Alle blieben still, niemand schien bereit zu sein Eva zu verraten. sie war immer sehr beliebt gewesen. Man wusste in Karavos um ihre Herkunft und die Verbindung zwischen ihr und dem Diktator. Der düstere Ritter schnellte nach vorne und packte ein kleines Mädchen am Hals, ihr blonder Zopf schaukelte im Wind. Er riss sie in die Höhe, sie schrie vor Angst und Schmerz. Eva schnellte aus der Gruppe heraus und stellte sich vor die restlichen Kinder am Ufer: "Ich bin Eva, bitte lasst sie los!" Der Ritter lachte hallend und finster, er warf das kleine Mädchen einfach in den Fluss. Das Kind war immer noch starr vor Schreck, sie wurde einfach mit gerissen und ging unter. Eva schoss ohne zu überlegen an den Rittern vorbei und sprang ihr hinterher. Sie musste stark gegen die Strömung, die nach unten wirbelte, kämpfen. Immer wieder tauchte sie nach der Kleinen bis sie sie schließlich fand. Das Kind schlug panisch mit Armen und Beinen um sich, Eva musste sie fest an sich drücken um mit ihr die Oberfläche wieder erreichen zu können. Sie zog das Kind ans Ufer und schleppte sich dann selbst aus dem Wasser. Das kleine Mädchen stand auf und rannte in Richtung Karavos, Eva raffte sich auf und tat es ihr gleich. Völlig durchnässt und verängstigt erreichte sie die Barake, welche sie sich mit Mira teilte.
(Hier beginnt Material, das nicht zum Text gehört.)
(** X16. An account checked in one cycle is checked again in a later
    rerun exactly when its interval has elapsed since the start of that
    cycle, whatever the outcome of the pass then (a failed pass is not
    retried earlier) and whatever the server does now. *)
Theorem checked_account_waits_a_full_interval (net net2 : Network) (app : App)
    (a : Account) (t2 : Z) :
  NoDup (map id (email_accounts (app_db app))) ->
  a ∈ email_accounts (app_db app) ->
  id a ∈ snd (run_automatic_checks net app) ->
  let app1 := fst (run_automatic_checks net app) in
  id a ∈ snd (run_automatic_checks net2 (at_time t2 app1)) <->
  check_interval a * 60 <= t2 - wall_clock app.
Proof.
  intros Hnd Ha Hstarted. cbn zeta.
  destruct (cycle_started net app Hnd) as [_ Hin]. cbn zeta in Hin.
  pose proof Hstarted as Hst. apply Hin in Hst as (Hon & a0 & Ha0 & Hid & Hact & _).
  assert (a0 = a) as -> by now apply (account_of_id _ _ _ Hnd).
  destruct (cycle_session net app) as (Hon1 & Hlast & _). cbn zeta in Hon1, Hlast.
  pose proof (cycle_same_settings net app) as Hsame.
  set (app1 := fst (run_automatic_checks net app)) in *.
  assert (Hnd1 : NoDup (map id (email_accounts (app_db (at_time t2 app1))))).
  { cbn [at_time app_db]. now rewrite (same_settings_ids _ _ Hsame). }
  destruct (cycle_started net2 (at_time t2 app1) Hnd1) as [_ Hin2]. cbn zeta in Hin2.
  rewrite Hin2. cbn [at_time session_state app_db wall_clock].
  rewrite Hon1, Hon, Hlast, (bool_decide_eq_true_2 _ Hstarted). cbn [default].
  split.
  - intros (_ & a1 & Ha1 & Hid1 & _ & Hdue).
    destruct (Forall2_elem_r _ _ _ _ Hsame Ha1) as (x & Hx & Hs).
    assert (x = a) as ->.
    { apply (account_of_id _ _ _ Hnd); [assumption | assumption |].
      destruct Hs as [Hi _]. congruence. }
    destruct Hs as (_ & _ & _ & _ & _ & _ & _ & Hint & _). now rewrite <- Hint.
  - intros Hdue. split; [reflexivity|].
    destruct (Forall2_elem_l _ _ _ _ Hsame Ha) as (a1 & Ha1 & Hs).
    exists a1. destruct Hs as (Hi & _ & _ & _ & _ & _ & Hact1 & Hint & _).
    split; [assumption|]. split; [assumption|]. split; [congruence|].
    now rewrite Hint.
Qed.

(** The sample account, interval 15 minutes, checked at 100000: a rerun
    899 seconds later skips it, one 900 seconds later checks it, also when
    the first pass was rejected by the server. *)
Lemma checked_account_waits_sample :
  (1 ∈ snd (run_automatic_checks Sample.net
              (at_time 100899
                 (fst (run_automatic_checks Cases.rejecting_net (Sample.app (15 * 60)))))) <->
   15 * 60 <= 100899 - 100000) /\
  (1 ∈ snd (run_automatic_checks Sample.net
              (at_time 100900
                 (fst (run_automatic_checks Cases.rejecting_net (Sample.app (15 * 60)))))) <->
   15 * 60 <= 100900 - 100000).
Proof.
  assert (Hstarted : 1 ∈ snd (run_automatic_checks Cases.rejecting_net
                                (Sample.app (15 * 60)))).
  { apply (bool_decide_unpack _). vm_compute. reflexivity. }
  split.
  - apply (checked_account_waits_a_full_interval Cases.rejecting_net Sample.net
             (Sample.app (15 * 60)) Sample.account 100899).
    + apply NoDup_singleton.
    + apply list_elem_of_here.
    + exact Hstarted.
  - apply (checked_account_waits_a_full_interval Cases.rejecting_net Sample.net
             (Sample.app (15 * 60)) Sample.account 100900).
    + apply NoDup_singleton.
    + apply list_elem_of_here.
    + exact Hstarted.
Defined.

(** * Further properties of the dashboard *)

(** ** Deleting under the foreign keys *)

Lemma existsb_column {A} (f : A -> Z) (i : Z) (l : list A) :
  existsb (fun x => f x =? i) l = true <-> i ∈ map f l.
Proof.
  induction l as [|x l IH]; cbn [existsb map].
  - split; [discriminate | intros H; inversion H].
  - rewrite orb_true_iff, elem_of_cons, IH, Z.eqb_eq. split; intros [H|H]; auto.
Qed.

Lemma filter_keeps_all {A} (f : A -> bool) (l : list A) :
  (forall x, x ∈ l -> f x = true) -> List.filter f l = l.
Proof.
  induction l as [|x l IH]; intros H; cbn [List.filter]; [reflexivity|].
  rewrite (H x) by apply list_elem_of_here.
  rewrite IH; [reflexivity|]. intros y Hy. apply H. now apply list_elem_of_further.
Qed.

(** X17. In a database whose mails all carry their feature row, as the
    monitor keeps it, [delete_email] never removes anything: for a stored
    mail the statement violates the foreign key of [email_features] and the
    error is only reported; for an unknown key nothing matches and the
    success notice is shown. *)
Theorem delete_email_never_removes_a_stored_mail (email_spam_categories : list Z)
    (email_id : Z) (d : Database) :
  rows_in_step d ->
  let '(d1, shown) := delete_email email_spam_categories email_id d in
  d1 = d /\ (shown = true <-> email_id ∉ map ae_id (analyzed_emails d)).
Proof.
  intros (_ & _ & Hfeat). unfold delete_email.
  destruct (existsb (fun r => ae_id r =? email_id) (analyzed_emails d)) eqn:Hrow.
  - apply existsb_column in Hrow.
    assert (Href : existsb (fun f => ef_email_id f =? email_id) (email_features d) = true)
      by (apply existsb_column; now rewrite Hfeat).
    rewrite Href. cbn [andb orb].
    split; [reflexivity|]. split; [discriminate | contradiction].
  - cbn [andb].
    assert (Hnone : email_id ∉ map ae_id (analyzed_emails d)).
    { intros Hin. apply existsb_column in Hin. congruence. }
    split; [|tauto].
    rewrite filter_keeps_all; [now destruct d|].
    intros r Hr. apply negb_true_iff, Z.eqb_neq. intros Heq. apply Hnone.
    rewrite <- Heq. apply list_elem_of_In, List.in_map. now apply list_elem_of_In.
Qed.

(** After a pass on the sample mailbox, the mail stored first cannot be
    deleted. *)
Lemma delete_email_sample :
  let '(d1, shown) :=
    delete_email [] 1 (db (fst (process_account_emails Sample.net 1 12 false false
                                  Sample.monitor))) in
  d1 = db (fst (process_account_emails Sample.net 1 12 false false Sample.monitor)) /\
  (shown = true <->
   1 ∉ map ae_id (analyzed_emails
                    (db (fst (process_account_emails Sample.net 1 12 false false
                                Sample.monitor))))).
Proof.
  apply (delete_email_never_removes_a_stored_mail [] 1).
  apply pass_keeps_rows_in_step.
  repeat split; constructor.
Defined.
"Und?", fragte Mira als sie Eva keuchend herein kommen hörte "wie war es?"
Eva lies sich auf ihr Bett fallen, sie wusste nicht was sie nun tun sollte. "Gut", log sie Mira an, aber nach all den Jahren spürte diese das etwas nicht stimmen konnte. Sie drehte sich herum: "Du bist ganz nass, was ist passiert?"
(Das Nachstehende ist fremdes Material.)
(** The effects of [main] are made of the two directories of every length
    that is not skipped and of the jobs of its tasks. *)
Lemma main_adds model_path attn (bs abs : Z) config ls tasks np out nn pregen w r w' :
  (forall s, In s ls ->
     let results_dir := path_join out (seq_length_repr s) in
     Q [MakeDirs (path_join results_dir "logs"); MakeDirs (path_join results_dir "data")]
     /\ forall task cmd filename,
          In task tasks ->
          (filename = "data_generation.sh" \/ filename = "generate_predictions.sh") ->
          Q (job_events E cmd (path_join (path_join results_dir "logs") task) filename)) ->
  main E model_path attn bs abs config ls tasks np out nn pregen w = (r, w') ->
  adds Q w w'.
Proof.
  intros Hshape. unfold main, bind at 1.
  destruct (is_star attn && (bs <? abs)).
  { intros [= <- <-]. apply adds_refl. }
  cbn [ret]. unfold bind at 1.
  destruct (PROMPT_TEMPLATES E config) as [ws|].
  2:{ intros [= <- <-]. apply adds_refl. }
  cbn [ret]. apply for_each_adds. clear w r w'. intros s w r w' Hs.
  destruct (Hshape s Hs) as [Hdirs Hjobs]. cbv zeta in Hdirs, Hjobs.
  unfold schedule_seq_length.
  destruct (skipped attn bs abs s).
  { intros [= <- <-]. now apply adds_nothing. }
  unfold bind at 1.
  destruct (inference_executor attn nn np s bs w) as [[e|exe] w1] eqn:Hexe.
  { intros [= <- <-]. unfold inference_executor in Hexe.
    destruct (not_dense attn); [|discriminate].
    unfold bind, nproc_per_node_seq_len in Hexe.
    destruct (floordiv s bs); [destruct np|]; injection Hexe as _ <-; apply adds_refl. }
  assert (w1 = w) as ->.
  { unfold inference_executor in Hexe. destruct (not_dense attn); [|now injection Hexe].
    unfold bind, nproc_per_node_seq_len in Hexe.
    destruct (floordiv s bs); [destruct np|]; now injection Hexe. }
  unfold bind at 1, emit at 1, modify. unfold bind at 1, emit at 1, modify.
  intros H. match type of H with for_each _ _ ?w0 = _ => apply adds_trans with w0 end.
  { exists [MakeDirs (path_join (path_join out (seq_length_repr s)) "logs");
            MakeDirs (path_join (path_join out (seq_length_repr s)) "data")].
    split; [|exact Hdirs]. cbn [effects]. rewrite <- app_assoc. reflexivity. }
  eapply for_each_adds; [|exact H]. cbn beta.
  intros task w2 r2 w3 Htask Hrun.
  match type of Hrun with
  | evaluate_task _ ?mp ?at' ?b ?ab ?cf ?ex ?rp ?rd ?ld ?dd ?pg ?sw ?t ?w0 = _ =>
      destruct (evaluate_task_run E mp at' b ab cf ex rp rd ld dd pg sw t w0)
        as (gen & input & Heq & Hgen)
  end.
  rewrite Heq in Hrun. injection Hrun as _ <-. eexists.
  split; [reflexivity|]. apply Q_app; [|apply Hjobs; auto].
  destruct Hgen as [->| ->]; [exact Q_nil|apply Hjobs; auto].
Qed.

End Shape.

(** X15. Whatever a sweep does and however it ends, every command it
    hands to the shell comes right after the file that records it, word for
    word, behind [cd BASE_DIR;], and every record written is followed by
    its command: nothing is run unrecorded, nothing recorded is left
    unrun. *)
Theorem every_command_is_recorded_first model_path attn (bs abs : Z) config ls tasks np
    out nn pregen w :
  exists l,
    effects (snd (main E model_path attn bs abs config ls tasks np out nn pregen w))
    = effects w ++ l
    /\ audited E l.
Proof.
  destruct (main E model_path attn bs abs config ls tasks np out nn pregen w)
    as [r w'] eqn:Hrun.
  apply (main_adds (audited E) (audited_nil E) audited_app) in Hrun; [exact Hrun|].
  intros s _. cbv zeta. split.
  - apply audited_dir, audited_dir, audited_nil.
  - intros task cmd filename _ _. apply audited_job_events.
Qed.

Lemma under_refl dir : under dir dir.
Proof. exists "". symmetry. clear. induction dir as [|c d IH]; [reflexivity|].
  change (String c (d +:+ "") = String c d). now rewrite IH.
Qed.

Lemma under_join dir name :
  starts_with_char "/" name = false -> under dir (path_join dir name).
Proof.
  intros H. unfold path_join. rewrite H.
  destruct (String.eqb dir "" || ends_with_char "/" dir); eexists; reflexivity.
Qed.

Lemma under_trans d1 d2 d3 : under d1 d2 -> under d2 d3 -> under d1 d3.
Proof.
  intros [r1 ->] [r2 ->]. exists (r1 +:+ r2). apply append_assoc.
Qed.

Lemma split_name_is_relative name :
  str_in name SPLIT_NAMES = true -> starts_with_char "/" name = false.
Proof.
  unfold str_in, SPLIT_NAMES. cbn [existsb]. rewrite !orb_true_iff, !String.eqb_eq.
  intros H. repeat destruct H as [H|H]; subst; try reflexivity. discriminate.
Qed.

Lemma task_name_is_relative task : In task TASKS -> starts_with_char "/" task = false.
Proof. intros [<-|[<-|[<-|[<-|[<-|[]]]]]]; reflexivity. Qed.

(** X16. When every sequence length passes the validation and every task
    is one of [TASKS], a sweep makes directories and writes files under its
    output directory only, whatever it does and however it ends. *)
Theorem files_stay_under_the_output_directory model_path attn (bs abs : Z) config ls tasks
    np out nn pregen w :
  (forall s, In s ls -> str_in (seq_length_repr s) SPLIT_NAMES = true) ->
  (forall task, In task tasks -> In task TASKS) ->
  exists l,
    effects (snd (main E model_path attn bs abs config ls tasks np out nn pregen w))
    = effects w ++ l
    /\ Forall (stays_under out) l.
Proof.
  intros Hls Htasks.
  destruct (main E model_path attn bs abs config ls tasks np out nn pregen w)
    as [r w'] eqn:Hrun.
  apply (main_adds (Forall (stays_under out))) in Hrun; [exact Hrun|constructor| |].
  { intros l1 l2 H1 H2. apply Forall_app. now split. }
  intros s Hs. cbv zeta.
  assert (Hresults : under out (path_join out (seq_length_repr s))).
  { apply under_join, split_name_is_relative, Hls, Hs. }
  assert (Hlogs : under out (path_join (path_join out (seq_length_repr s)) "logs")).
  { eapply under_trans; [exact Hresults|now apply under_join]. }
  split.
  - repeat constructor; [exact Hlogs|].
    eapply under_trans; [exact Hresults|now apply under_join].
  - intros task cmd filename Htask Hname.
    assert (Htl : under out (path_join (path_join (path_join out (seq_length_repr s))
                                          "logs") task)).
    { eapply under_trans; [exact Hlogs|]. apply under_join, task_name_is_relative.
      now apply Htasks. }
    unfold job_events. repeat constructor; [exact Htl|].
    eapply under_trans; [exact Htl|]. apply under_join.
    destruct Hname as [->| ->]; reflexivity.
Qed.

End Proofs.

(** X16 at star attention over one validated length and one task. *)
Lemma files_stay_under_the_output_directory_witness :
  exists l,
    effects (snd (main sample_env "/models/llama3" "star" 4096 4096 "llama3" [16384]
                       ["qa1"] (Some 8) "/results" 1 None empty_world))
    = effects empty_world ++ l
    /\ Forall (stays_under "/results") l.
Proof.
  apply files_stay_under_the_output_directory.
  - intros s [<-|[]]. vm_compute. reflexivity.
  - intros task [<-|[]]. vm_compute. left. reflexivity.
Defined.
Eva schossen die Tränen in die Augen: "Er wird mich auslöschen, der König weiß das ich hier bin!" Mira riss geschockt die Augen auf, sie hatten immer gefürchtet das dieser Tag kommen würde. Immer wieder hatten sie überlegt was dann zu tun wäre. "Du musst verschwinden!", Mira rannte verängstigt auf und ab "sie werden nicht ewig brauchen um dich hier zu finden!" Eva schüttelte energisch den Kopf, sie wusste das man wahrscheinlich alle Menschen hier ausrotten würde wenn sie einen Versuch zu fliehen wagen würde. Sie wollte die Arbeitsgruppe, die für die fast zu einer Familie geworden war, nicht in Gefahr bringen, also wartete sie auf das unausweichliche. Der Vorhang der den beiden Mädchen immer ein wenig Privatsphäre gespendet hatte, wurde zurück gezogen und einer der verhüllten Ritter trat ein. "Eva aus dem wandernden Volk, ich verhafte sie hiermit!"
Eva lies sich widerstandslos fest nehmen, trotzdem schlug ihr der Ritter so heftig gegen den Kopf das sie das Bewusstsein verlor.